• **Assignment**
Which lines below mention "revert"? Pick each one out.

• **Exercise materials**
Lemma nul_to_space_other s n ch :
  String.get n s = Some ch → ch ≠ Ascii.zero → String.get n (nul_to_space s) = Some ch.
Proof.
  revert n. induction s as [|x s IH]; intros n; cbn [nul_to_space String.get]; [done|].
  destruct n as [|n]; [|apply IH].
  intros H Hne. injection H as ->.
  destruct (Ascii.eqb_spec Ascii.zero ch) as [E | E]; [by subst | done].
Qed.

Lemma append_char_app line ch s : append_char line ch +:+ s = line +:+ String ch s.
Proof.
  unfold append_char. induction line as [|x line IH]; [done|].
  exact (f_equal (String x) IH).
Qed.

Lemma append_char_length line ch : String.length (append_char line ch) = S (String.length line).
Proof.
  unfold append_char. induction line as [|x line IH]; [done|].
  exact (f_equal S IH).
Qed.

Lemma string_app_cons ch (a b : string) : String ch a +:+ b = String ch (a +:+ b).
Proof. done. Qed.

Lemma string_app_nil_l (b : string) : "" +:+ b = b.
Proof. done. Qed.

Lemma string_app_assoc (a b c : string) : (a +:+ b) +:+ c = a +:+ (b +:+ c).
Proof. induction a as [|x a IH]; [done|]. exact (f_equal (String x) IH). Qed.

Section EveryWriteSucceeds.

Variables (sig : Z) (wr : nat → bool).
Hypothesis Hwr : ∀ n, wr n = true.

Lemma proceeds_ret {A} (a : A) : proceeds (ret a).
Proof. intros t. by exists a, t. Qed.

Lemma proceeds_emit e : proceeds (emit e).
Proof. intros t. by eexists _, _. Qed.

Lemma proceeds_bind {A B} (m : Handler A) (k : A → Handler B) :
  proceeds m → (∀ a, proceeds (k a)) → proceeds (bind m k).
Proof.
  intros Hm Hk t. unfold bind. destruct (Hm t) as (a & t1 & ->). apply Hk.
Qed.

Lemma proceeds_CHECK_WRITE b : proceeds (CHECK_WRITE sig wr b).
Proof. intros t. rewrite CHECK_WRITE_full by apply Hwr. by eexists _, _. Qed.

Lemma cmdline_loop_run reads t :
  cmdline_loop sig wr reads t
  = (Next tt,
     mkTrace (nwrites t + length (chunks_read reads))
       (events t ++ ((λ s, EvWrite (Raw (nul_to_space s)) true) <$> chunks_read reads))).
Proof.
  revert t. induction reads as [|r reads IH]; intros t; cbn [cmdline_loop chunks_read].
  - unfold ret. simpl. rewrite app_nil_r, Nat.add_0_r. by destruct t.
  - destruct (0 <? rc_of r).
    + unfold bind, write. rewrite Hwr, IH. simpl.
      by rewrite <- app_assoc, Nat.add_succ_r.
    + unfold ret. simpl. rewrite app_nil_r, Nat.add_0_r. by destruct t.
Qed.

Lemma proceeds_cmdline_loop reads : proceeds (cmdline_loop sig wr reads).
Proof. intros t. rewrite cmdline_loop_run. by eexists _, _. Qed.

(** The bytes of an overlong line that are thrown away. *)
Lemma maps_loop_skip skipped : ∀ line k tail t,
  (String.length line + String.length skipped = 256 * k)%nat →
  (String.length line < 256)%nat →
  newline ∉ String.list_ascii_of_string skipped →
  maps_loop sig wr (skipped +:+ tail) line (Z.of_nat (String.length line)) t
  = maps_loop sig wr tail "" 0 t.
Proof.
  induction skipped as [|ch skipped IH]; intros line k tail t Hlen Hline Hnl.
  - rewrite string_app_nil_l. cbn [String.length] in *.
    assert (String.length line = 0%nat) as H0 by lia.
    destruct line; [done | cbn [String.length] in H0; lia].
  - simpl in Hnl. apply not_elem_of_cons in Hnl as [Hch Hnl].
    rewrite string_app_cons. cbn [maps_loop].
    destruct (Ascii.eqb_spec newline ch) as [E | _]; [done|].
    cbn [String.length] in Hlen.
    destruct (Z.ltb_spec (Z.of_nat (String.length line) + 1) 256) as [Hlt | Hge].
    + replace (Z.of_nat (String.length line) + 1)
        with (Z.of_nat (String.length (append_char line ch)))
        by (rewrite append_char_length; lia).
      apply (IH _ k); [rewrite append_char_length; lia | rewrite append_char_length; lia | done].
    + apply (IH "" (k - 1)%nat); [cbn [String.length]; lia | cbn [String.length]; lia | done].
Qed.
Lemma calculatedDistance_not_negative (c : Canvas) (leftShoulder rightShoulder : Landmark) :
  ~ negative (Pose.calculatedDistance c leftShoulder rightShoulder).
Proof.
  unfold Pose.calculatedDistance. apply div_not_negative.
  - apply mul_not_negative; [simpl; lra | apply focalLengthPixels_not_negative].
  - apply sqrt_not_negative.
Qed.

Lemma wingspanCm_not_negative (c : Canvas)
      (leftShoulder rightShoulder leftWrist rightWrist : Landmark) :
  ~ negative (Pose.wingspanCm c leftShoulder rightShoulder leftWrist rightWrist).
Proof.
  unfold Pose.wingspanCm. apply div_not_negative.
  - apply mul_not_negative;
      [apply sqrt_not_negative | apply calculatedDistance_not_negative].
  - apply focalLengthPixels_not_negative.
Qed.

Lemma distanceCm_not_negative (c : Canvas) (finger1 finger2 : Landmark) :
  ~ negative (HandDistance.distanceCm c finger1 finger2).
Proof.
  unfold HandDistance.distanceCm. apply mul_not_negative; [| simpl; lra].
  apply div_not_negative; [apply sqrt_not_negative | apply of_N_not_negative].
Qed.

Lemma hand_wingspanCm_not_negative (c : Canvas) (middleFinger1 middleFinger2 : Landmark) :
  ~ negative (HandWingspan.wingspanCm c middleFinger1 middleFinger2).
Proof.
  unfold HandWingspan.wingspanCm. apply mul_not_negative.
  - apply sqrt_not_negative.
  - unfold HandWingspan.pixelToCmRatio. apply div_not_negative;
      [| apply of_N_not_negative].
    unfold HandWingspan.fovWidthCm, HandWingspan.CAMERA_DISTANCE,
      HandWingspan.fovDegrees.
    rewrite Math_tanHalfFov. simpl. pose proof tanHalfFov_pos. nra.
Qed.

==

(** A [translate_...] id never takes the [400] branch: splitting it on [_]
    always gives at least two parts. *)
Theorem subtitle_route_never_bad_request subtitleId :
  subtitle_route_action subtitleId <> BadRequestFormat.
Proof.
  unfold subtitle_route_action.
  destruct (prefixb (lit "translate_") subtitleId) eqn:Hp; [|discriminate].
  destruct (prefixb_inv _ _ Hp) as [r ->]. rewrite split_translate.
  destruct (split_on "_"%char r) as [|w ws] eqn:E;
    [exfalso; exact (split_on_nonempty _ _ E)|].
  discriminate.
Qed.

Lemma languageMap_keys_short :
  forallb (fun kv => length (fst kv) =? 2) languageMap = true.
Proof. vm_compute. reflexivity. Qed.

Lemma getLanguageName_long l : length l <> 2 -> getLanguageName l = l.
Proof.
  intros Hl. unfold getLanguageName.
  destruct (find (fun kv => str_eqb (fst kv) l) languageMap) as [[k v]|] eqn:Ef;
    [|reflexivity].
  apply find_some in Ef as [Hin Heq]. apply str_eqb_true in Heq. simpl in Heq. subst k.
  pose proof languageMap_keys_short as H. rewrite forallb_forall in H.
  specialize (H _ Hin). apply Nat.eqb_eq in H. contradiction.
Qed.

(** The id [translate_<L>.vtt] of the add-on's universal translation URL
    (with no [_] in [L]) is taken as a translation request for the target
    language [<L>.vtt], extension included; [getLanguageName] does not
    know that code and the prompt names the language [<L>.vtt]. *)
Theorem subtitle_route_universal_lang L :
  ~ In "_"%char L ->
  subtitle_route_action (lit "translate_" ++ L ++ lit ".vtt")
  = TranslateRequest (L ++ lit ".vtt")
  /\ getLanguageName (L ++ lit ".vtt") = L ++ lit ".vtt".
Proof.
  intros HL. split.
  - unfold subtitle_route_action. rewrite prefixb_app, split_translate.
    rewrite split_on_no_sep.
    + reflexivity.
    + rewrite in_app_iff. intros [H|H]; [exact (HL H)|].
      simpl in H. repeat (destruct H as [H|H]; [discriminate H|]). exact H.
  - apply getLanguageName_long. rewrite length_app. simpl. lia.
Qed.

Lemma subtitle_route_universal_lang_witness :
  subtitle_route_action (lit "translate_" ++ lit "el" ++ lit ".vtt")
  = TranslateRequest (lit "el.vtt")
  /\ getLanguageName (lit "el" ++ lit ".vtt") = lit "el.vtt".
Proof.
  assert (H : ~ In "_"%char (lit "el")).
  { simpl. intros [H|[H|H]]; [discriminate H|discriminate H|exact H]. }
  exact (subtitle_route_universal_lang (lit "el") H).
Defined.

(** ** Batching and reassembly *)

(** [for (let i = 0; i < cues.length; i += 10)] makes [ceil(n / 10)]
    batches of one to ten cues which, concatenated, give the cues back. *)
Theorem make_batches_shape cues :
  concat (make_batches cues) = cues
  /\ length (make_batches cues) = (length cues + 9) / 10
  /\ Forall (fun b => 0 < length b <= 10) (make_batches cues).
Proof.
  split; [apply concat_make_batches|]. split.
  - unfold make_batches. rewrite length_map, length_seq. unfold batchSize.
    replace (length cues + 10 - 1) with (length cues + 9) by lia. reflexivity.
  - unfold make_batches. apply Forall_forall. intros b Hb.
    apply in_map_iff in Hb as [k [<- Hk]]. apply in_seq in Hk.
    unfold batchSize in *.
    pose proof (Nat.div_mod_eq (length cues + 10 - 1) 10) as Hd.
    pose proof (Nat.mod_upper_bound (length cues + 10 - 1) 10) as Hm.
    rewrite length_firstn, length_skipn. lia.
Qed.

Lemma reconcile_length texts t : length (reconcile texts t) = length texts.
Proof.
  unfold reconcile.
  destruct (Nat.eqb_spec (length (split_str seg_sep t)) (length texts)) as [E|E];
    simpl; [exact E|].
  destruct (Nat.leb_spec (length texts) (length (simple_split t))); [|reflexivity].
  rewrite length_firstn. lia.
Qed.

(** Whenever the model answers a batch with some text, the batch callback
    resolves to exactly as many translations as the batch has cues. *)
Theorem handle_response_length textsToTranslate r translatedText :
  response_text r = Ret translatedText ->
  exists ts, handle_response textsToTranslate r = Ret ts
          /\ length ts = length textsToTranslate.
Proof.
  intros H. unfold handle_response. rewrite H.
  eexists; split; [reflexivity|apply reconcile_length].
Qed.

* * *

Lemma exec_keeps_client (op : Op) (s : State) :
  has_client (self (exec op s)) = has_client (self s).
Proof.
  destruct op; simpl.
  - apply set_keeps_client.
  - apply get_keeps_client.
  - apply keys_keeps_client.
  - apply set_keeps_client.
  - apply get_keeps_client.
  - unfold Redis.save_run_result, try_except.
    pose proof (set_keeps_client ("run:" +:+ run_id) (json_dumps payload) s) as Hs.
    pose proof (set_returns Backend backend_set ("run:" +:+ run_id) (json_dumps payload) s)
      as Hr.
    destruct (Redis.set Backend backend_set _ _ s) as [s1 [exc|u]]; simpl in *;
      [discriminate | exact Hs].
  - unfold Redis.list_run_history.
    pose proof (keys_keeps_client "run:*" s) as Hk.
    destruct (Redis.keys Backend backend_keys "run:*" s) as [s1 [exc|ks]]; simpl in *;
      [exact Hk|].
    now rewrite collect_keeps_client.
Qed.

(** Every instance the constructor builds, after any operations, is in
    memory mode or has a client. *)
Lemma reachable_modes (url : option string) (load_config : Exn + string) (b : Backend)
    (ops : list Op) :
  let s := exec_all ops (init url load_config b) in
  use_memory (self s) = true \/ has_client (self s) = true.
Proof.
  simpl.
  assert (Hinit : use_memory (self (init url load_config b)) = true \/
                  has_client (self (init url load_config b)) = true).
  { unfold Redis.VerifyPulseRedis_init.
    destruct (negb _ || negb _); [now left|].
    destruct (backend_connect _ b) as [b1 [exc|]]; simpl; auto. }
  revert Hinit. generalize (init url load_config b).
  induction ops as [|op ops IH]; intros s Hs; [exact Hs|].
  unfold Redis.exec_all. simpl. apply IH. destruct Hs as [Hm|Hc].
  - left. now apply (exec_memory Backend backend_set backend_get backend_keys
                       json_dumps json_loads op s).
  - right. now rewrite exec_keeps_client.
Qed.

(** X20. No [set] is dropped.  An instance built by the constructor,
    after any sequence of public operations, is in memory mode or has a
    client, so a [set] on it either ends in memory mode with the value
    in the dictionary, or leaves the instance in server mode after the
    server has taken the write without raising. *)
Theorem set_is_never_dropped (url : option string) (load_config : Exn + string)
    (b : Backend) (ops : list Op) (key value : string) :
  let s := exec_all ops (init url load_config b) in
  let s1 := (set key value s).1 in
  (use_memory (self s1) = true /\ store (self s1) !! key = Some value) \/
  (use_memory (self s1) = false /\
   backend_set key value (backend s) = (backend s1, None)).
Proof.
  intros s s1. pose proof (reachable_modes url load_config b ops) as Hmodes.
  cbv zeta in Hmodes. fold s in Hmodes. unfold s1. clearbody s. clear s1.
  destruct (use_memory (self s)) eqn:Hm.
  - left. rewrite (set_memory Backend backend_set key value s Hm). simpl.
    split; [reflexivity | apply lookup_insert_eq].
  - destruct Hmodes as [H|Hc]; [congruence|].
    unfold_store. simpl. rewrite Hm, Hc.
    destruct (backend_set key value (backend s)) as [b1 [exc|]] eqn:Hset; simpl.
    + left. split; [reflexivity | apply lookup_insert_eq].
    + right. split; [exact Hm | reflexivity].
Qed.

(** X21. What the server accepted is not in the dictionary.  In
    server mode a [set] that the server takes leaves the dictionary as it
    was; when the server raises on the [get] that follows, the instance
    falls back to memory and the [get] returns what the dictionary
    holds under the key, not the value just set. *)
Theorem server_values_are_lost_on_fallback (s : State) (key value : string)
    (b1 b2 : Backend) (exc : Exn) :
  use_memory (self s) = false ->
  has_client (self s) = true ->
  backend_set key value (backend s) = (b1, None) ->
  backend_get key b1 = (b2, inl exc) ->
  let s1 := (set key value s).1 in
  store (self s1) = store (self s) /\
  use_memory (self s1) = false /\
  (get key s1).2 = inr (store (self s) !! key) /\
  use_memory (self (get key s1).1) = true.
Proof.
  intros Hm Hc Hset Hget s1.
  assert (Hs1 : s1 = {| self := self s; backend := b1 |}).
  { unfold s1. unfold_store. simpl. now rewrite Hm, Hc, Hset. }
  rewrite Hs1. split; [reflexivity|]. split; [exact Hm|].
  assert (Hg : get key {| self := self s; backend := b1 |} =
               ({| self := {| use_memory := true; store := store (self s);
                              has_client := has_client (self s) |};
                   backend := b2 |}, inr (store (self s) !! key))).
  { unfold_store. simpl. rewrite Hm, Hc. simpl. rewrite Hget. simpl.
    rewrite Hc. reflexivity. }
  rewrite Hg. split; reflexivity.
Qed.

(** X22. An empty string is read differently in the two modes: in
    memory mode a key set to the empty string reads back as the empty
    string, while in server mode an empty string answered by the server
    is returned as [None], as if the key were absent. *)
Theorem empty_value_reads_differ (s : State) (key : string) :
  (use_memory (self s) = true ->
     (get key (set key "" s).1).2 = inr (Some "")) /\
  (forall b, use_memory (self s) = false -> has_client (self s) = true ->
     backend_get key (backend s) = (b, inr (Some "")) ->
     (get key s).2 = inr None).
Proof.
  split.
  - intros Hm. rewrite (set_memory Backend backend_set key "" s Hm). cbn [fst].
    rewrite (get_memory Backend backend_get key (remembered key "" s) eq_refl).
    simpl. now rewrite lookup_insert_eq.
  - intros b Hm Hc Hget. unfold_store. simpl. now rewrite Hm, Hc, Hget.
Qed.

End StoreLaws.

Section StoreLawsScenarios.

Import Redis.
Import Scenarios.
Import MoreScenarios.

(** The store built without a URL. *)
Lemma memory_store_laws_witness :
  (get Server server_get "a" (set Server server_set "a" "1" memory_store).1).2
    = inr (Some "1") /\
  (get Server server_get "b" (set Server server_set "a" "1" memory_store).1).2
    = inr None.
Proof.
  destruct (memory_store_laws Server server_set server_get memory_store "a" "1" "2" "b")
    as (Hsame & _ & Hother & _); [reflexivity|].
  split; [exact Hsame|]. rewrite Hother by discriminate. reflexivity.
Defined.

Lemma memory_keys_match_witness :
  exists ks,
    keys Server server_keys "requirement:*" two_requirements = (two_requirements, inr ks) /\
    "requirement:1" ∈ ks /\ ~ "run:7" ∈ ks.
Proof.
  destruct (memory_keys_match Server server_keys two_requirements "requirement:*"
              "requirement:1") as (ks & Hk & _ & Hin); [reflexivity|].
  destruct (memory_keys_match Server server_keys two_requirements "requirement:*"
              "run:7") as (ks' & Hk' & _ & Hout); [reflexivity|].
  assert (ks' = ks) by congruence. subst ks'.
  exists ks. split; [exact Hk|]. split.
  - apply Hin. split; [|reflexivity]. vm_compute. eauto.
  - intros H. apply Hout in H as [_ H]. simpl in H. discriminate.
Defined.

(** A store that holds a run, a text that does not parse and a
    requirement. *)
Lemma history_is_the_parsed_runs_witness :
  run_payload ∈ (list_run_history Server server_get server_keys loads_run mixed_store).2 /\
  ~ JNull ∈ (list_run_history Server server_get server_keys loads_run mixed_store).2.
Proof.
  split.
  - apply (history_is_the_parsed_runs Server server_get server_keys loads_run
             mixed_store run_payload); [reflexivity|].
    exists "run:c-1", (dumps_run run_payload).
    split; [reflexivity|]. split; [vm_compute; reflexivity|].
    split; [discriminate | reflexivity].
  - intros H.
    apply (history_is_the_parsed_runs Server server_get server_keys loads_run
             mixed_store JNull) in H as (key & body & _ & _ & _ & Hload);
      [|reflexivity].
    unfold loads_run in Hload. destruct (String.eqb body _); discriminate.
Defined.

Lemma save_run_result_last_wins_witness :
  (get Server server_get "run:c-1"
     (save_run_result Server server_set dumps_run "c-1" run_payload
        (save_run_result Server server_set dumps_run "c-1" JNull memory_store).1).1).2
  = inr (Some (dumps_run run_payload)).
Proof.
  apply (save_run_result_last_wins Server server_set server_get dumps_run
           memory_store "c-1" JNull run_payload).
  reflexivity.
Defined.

• **Response**
  revert n. induction s as [|x s IH]; intros n; cbn [nul_to_space String.get]; [done|].
  revert t. induction reads as [|r reads IH]; intros t; cbn [cmdline_loop chunks_read].
  revert Hinit. generalize (init url load_config b).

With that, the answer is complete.